What you are asked to do:
Reproduce the data below verbatim from the line containing "(with_key me_ctrace c" through its final line, and produce nothing more.

[Items listed in a dataset]
Definition is_violation (permit : bool) (ec : EquivalenceClass) : bool :=
  (2 <=? length (htrace_map ec))%nat &&
  (negb permit || match check_if_all_subsets (htrace_map ec).*1 with Ok b => negb b | _ => true end).

Lemma judge_ok permit ec vs :
  judge permit ec vs = Ok (if is_violation permit ec then vs ++ [ec] else vs).
Proof.
  unfold judge, is_violation.
  destruct (Nat.ltb_spec (length (htrace_map ec)) 2), (Nat.leb_spec 2 (length (htrace_map ec)));
    try lia; [done|]. cbn [andb].
  destruct permit; cbn [negb orb]; [|done].
  destruct (htrace_map ec) as [|p l]; [cbn in *; lia|]. cbn [fmap list_fmap check_if_all_subsets mbind result_bind].
  by destruct (forallb _ _).
Qed.

Lemma judge_all permit l vs :
  for_each (judge permit) l vs = Ok (vs ++ List.filter (is_violation permit) l).
Proof.
  revert vs. induction l as [|ec l IH]; intros vs; cbn [for_each List.filter]; [by rewrite app_nil_r|].
  rewrite judge_ok. cbn [mbind result_bind]. rewrite IH.
  destruct (is_violation permit ec); [by rewrite <- (app_assoc vs)|done].
Qed.

Lemma and_iff_under (P Q R : Prop) : (P → (Q ↔ R)) → (P ∧ Q ↔ P ∧ R).
Proof. tauto. Qed.

Lemma is_violation_spec permit ms c :
  (permit = true → Forall (λ m, 0 ≤ me_htrace m) ms) →
  is_violation permit (class_of ms c) = true ↔ disagree permit c ms.
Proof.
  intros Hnn. unfold is_violation, disagree.
  assert (Hlen : (2 ≤ length (htrace_map (class_of ms c)))%nat ↔
            ∃ m1 m2, m1 ∈ with_key me_ctrace c ms ∧ m2 ∈ with_key me_ctrace c ms ∧
                     me_htrace m1 ≠ 0 ∧ me_htrace m2 ≠ 0 ∧ me_htrace m1 ≠ me_htrace m2).
  { rewrite <- (length_fmap fst), two_distinct by apply group_by_NoDup.
    setoid_rewrite elem_of_htraces. split.
    - intros (x & y & (m1 & ? & ? & <-) & (m2 & ? & ? & <-) & ?). by exists m1, m2.
    - intros (m1 & m2 & ? & ? & ? & ? & ?). eexists _, _. split; [by exists m1|]. by split; [exists m2|]. }
  rewrite andb_true_iff, Nat.leb_le. rewrite Hlen. apply and_iff_under. intros Hex.
  destruct permit; cbn [negb orb]; [|naive_solver]. 
  destruct (check_if_all_subsets_spec (htrace_map (class_of ms c)).*1) as (b & -> & Hb).
  { apply Hlen in Hex. rewrite <- (length_fmap fst) in Hex. by intros E; rewrite E in Hex; cbn in Hex; lia. }
  { apply Forall_forall. intros h (m & [_ Hm]%list_elem_of_filter & _ & <-)%elem_of_htraces.
    specialize (Hnn eq_refl). rewrite Forall_forall in Hnn. auto. }
  rewrite negb_true_iff. split.
  - intros -> _ m Hm Hm0.
    destruct (decide (Exists (λ m', me_htrace m' ≠ 0 ∧ Z.land (me_htrace m') (me_htrace m) ≠ me_htrace m')
                        (with_key me_ctrace c ms))) as [Hyes|Hno]; [by apply Exists_exists in Hyes|].
    exfalso. enough (false = true) by done. apply Hb. exists (me_htrace m).
    split; [apply elem_of_htraces; by exists m|].
    intros h' (m' & Hm' & Hm'0 & <-)%elem_of_htraces. apply dec_stable. intros Hne.
    apply Hno, Exists_exists. by exists m'.
  - intros Hall. destruct b; [|done]. destruct (proj1 Hb eq_refl) as (h & Hh & Hcov).
    apply elem_of_htraces in Hh as (m & Hm & Hm0 & <-).
    destruct (Hall eq_refl m Hm Hm0) as (m' & Hm' & Hm'0 & Hne). destruct Hne. apply Hcov.
    apply elem_of_htraces. by exists m'.
Qed.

Output for this task:
                        (with_key me_ctrace c ms))) as [Hyes|Hno]; [by apply Exists_exists in Hyes|].
    exfalso. enough (false = true) by done. apply Hb. exists (me_htrace m).
    split; [apply elem_of_htraces; by exists m|].
    intros h' (m' & Hm' & Hm'0 & <-)%elem_of_htraces. apply dec_stable. intros Hne.
    apply Hno, Exists_exists. by exists m'.
  - intros Hall. destruct b; [|done]. destruct (proj1 Hb eq_refl) as (h & Hh & Hcov).
    apply elem_of_htraces in Hh as (m & Hm & Hm0 & <-).
    destruct (Hall eq_refl m Hm Hm0) as (m' & Hm' & Hm'0 & Hne). destruct Hne. apply Hcov.
    apply elem_of_htraces. by exists m'.
Qed.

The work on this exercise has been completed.